And it dawned on me, "Oh my goodness, I overlooked this whole area of usage of the concept of the fetish in daily life in North America," as I analyzed the use of this term in constructing ostensibly normal social and economic, political, and psychological life in Europe. It dawned on me that the ultimate referent of that metaphor, too, was Africanness and the exemplary difference of Africanness. That's akin to the metaphors and white American life of walking on the wild side, that's associated with miming blackness or miming the forms of blackness that have been constructed as justifying our exclusion from society, sexual abnormalcy, sartorial abnormalcy, abnormalcy of speech, of music, and so forth that can actually be quite liberating for white people when they enter that world and mime its forms.
So in any case, that was the inspiration behind this book, "The Fetish Revisited" and its sequel, which will more centrally be about the likeness of white American BDSM, that is bondage, discipline, dominance, submission, and sadomasochism, as well as other forms of kink, such as cuckolding, to religious expressions, to religions intent on spiritual transcendence, self-discovery, the building of hierarchical social solidarity, and indeed trance. I saw from my subsequent encounters with practitioners of these traditions, that the possibility of thinking of BDSM as a religion and understanding religions more clearly by asking the question of how they are similar to BDSM.
And of course, the richest body of my experiences with Afro-Atlantic religions in which hierarchical social solidarity is a priority and trance, that is the transcendence of individuality, is a goal.
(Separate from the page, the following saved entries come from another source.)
(** *** How much is logged *)

Fixpoint save_all (lens : list (Z * Z)) (cs : list CondStmtBase) : L unit :=
  match cs with [] => ret tt | c :: r => save lens c ;;; save_all lens r end.
(** The conditions with an order, of one place in one context. *)
Definition counts (k : Z * Z) (c : CondStmtBase) : Prop := ordered c = true /\ (cmpid c, context c) = k.
#[local] Instance counts_dec k c : Decision (counts k c).
Proof. unfold counts. apply _. Defined.
Definition logged_count d (k : Z * Z) : nat := length (filter (counts k) (cond_list d)).
(** [n] executions so far: a place has at most as many conditions as executions, and at
    most sixteen. *)
Definition bounded d (n : Z) : Prop := forall k,
  let e := default 0 (order_map d !! k) in 0 <= e <= n /\ Z.of_nat (logged_count d k) <= Z.min e MAX_COND_ORDER.

Lemma count_lens k cs : Forall (fun x => op x = COND_LEN_OP) cs -> filter (counts k) cs = [].
Proof.
  induction 1 as [|x r Hx _ IH]; [done|]. rewrite filter_cons_False; [done|].
  intros [H _]. unfold ordered in H. rewrite Hx in H. done.
Qed.
Lemma saved_bounded d c d' n : saved d c d' -> order c = 0 -> bounded d n -> 0 <= n < 2 ^ 32 - 1 -> bounded d' (n + 1).
Proof.
  intros [So _ _ Sc] H0 Hb Hn k. cbv zeta. rewrite So. specialize (Hb k) as [He Hc]. cbv zeta in He, Hc.
  destruct (plain_fields c) as (Fo & _ & Fi & Fx).
  assert (Hcnt : Z.of_nat (logged_count d' k) <= Z.of_nat (logged_count d k) +
    if bool_decide (counts k c) && (next_order d c <=? MAX_COND_ORDER) then 1 else 0).
  { unfold logged_count. destruct (next_order d c <=? MAX_COND_ORDER); [|rewrite Sc; destruct (bool_decide _); cbn; lia].
    destruct Sc as (lc & -> & Hl). rewrite list.filter_app, length_app, filter_cons, (count_lens k lc Hl), andb_true_r.
    assert (Hiff : counts k (set_order (logged_order d c) (plain_cond c)) <-> counts k c)
      by (unfold counts, ordered; cbn; by rewrite Fo, Fi, Fx).
    case_decide as H1; case_bool_decide as H2; cbn; first [lia|tauto]. }
  unfold count_order, next_order in *. destruct (ordered c) eqn:Eo.
  - destruct (decide (k = (cmpid c, context c))) as [->|Hk]; cbn [order_map].
    + rewrite lookup_insert_eq. cbn [default from_option]. unfold id. clear So Sc. unfold seen in *. rewrite H0 in *. cbn [Z.eqb] in *.
      assert (Eu : u32 (default 0 (order_map d !! (cmpid c, context c)) + 1) = default 0 (order_map d !! (cmpid c, context c)) + 1)
        by (apply u32_small; lia). rewrite Eu in *. 
      split; [lia|]. unfold MAX_COND_ORDER in *.
      destruct (bool_decide _); cbn in Hcnt; destruct (Z.leb_spec (default 0 (order_map d !! (cmpid c, context c)) + 1) 16); lia.
    + rewrite lookup_insert_ne by done. split; [lia|]. rewrite bool_decide_eq_false_2 in Hcnt; [cbn in Hcnt; lia|].
      intros [_ ?]. congruence.
  - split; [lia|]. rewrite bool_decide_eq_false_2 in Hcnt; [cbn in Hcnt; lia|]. intros [? _]. congruence.
Qed.

(** The hypotheses under which a condition can be saved. *)
Record savable s (lens : list (Z * Z)) (c : CondStmtBase) : Prop := mkSavable {
  sb_1 : ls_valid s (lb1 c); sb_2 : ls_valid s (lb2 c);
  sb_len1 : len_known lens (lb1 c); sb_len2 : len_known lens (lb2 c);
  sb_op : op c <> COND_LEN_OP; sb_taint : lb1 c <> 0 \/ lb2 c <> 0
}.
Lemma savable_ext k s s' lens c : tags_ext k s s' -> savable s lens c -> savable s' lens c.
Proof. intros He [H1 H2 ? ? ? ?]. split; try done; [apply (te_label _ _ _ He _ H1)|apply (te_label _ _ _ He _ H2)]. Qed.

(** However often tainted conditions are executed (fewer than [2^32] times), saving
    them succeeds, the log stays well formed, and it has at most sixteen conditions of a
    place in a context. *)
Theorem saves_bounded lens cs : forall s d n,
  ls_ok s -> log_ok s d -> bounded d n -> 0 <= n -> n + Z.of_nat (length cs) < 2 ^ 32 ->
  ls_room s (2 * length cs) -> Forall (fun c => savable s lens c /\ order c = 0) cs ->
  exists d' o', save_all lens cs (mkLst d (ts s)) = Ok (tt, mkLst d' o') /\
    log_ok (mkStore o' (exact s)) d' /\ forall k, Z.of_nat (logged_count d' k) <= MAX_COND_ORDER.
Proof.
  induction cs as [|c cs IH]; intros s d n Hok Hlog Hb H0 Hn Hroom Hall; cbn [save_all].
  { exists d, (ts s). split; [done|]. split; [by destruct s|]. intros k. destruct (Hb k) as [_ ?]. cbv zeta in *. lia. }
  apply list.Forall_cons in Hall as [[[V1 V2 K1 K2 Ho Hz] H00] Hall]. cbn [length] in *.
  destruct (save_spec s d lens c Hok V1 V2) as (d1 & o1 & E & X & L1 & Hsv); try done.
  { apply (ls_room_mono _ _ _ Hroom). lia. }
  rewrite (bind_Ok _ _ _ _ _ E). set (s1 := mkStore o1 (exact s)) in *.
  destruct (IH s1 d1 (n + 1)) as (d2 & o2 & E2 & L2 & Hc); try done.
  - apply (te_ok _ _ _ X).
  - eapply saved_bounded; [done..|lia].
  - lia.
  - lia.
  - apply (te_room _ _ _ X), (ls_room_mono _ _ _ Hroom). lia.
  - eapply list.Forall_impl; [exact Hall|]. intros x [Hx ?]. split; [by eapply savable_ext|done].
  - by exists d2, o2.
Qed.

(** ** What the functions log *)

Section Calls.
Context {OS : Type}.
Implicit Types tr : track OS.
Abbreviation tags_of tr := (tags (rt (tio tr))).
That's also true of BDSM. And both of these cases presented interesting counterpoint to the Enlightenment priority on individualism, freedom, self-determination, and equality. It seems to me that this joint discovery that some of the people most advantaged by the discourse of individualism and freedom, that is elite white American males, and some of the people most excluded from it and with most to gain from the discourse of social equality, personal autonomy, and self determination, often feel happiest in religious institutions and in sexual practices in which they are subordinated, in which they are serving, in which they have handed over decision-making and responsibility to a party they construct as a great master, who has the power to hurt them, but does not, and who instead protects them. So in any case, that's where I'm going after this book. Now we can talk more essential.
People are going to need to get that as well when it comes out. Now, listeners will already gather from your very broad and detailed introduction already that there's a lot to this book, probably could have been at least two books, if not more. I think one of the things that, in addition to this critique about European social theory being shaped by the historical material circumstances it emerged in, what you do in the book is help us rethink Afro-Atlantic religious practice, especially practices centered around these human made gods and how that can help us think about methods of critical analysis. This might be the part of the book that many listeners will be most unfamiliar with. So I was hoping you could talk a little bit about these alternative interpretations of the role of agency attributed to human-made gods and then how can thinking about Afro-Atlantic religious traditions help us think about the study of religion and social life more generally, maybe.
J. Lorand Matory:
Very good. Now first, let me offer a slight revision. My book isn't intended so much as a critique of social theory as much as it is intended to be a rethinking of it. That is to say normally, European social theory and theorists are represented as though they were thought-generated out of the pure air of empirical neutrality and brilliance, and therefore they can be carried to other parts of the world and imposed on those other people's relatively concrete ways of thinking and socially grounded human-generated ways of thinking. And I think of the matter quite differently, because having come out of a predominantly Black world and entering a predominantly white world with great intimacy—I mean, I made very, very dear friends in predominantly white secondary schools and post-secondary education—I saw that there was much that was culturally specific about their way of acting. For example, the role of alcohol and social interactions, the rates of suicide, the hiddenness of so many phenomena that happened to all human beings, like domestic abuse and alcoholism and so forth. There was nothing super cultural or extra-cultural about the way that white men think. They are subject to the same social forces and ironically, some of the same fears of undue subordination as everybody else, despite on average, the general availability of much greater privilege and power to white males. The same insecurities are flowing through them.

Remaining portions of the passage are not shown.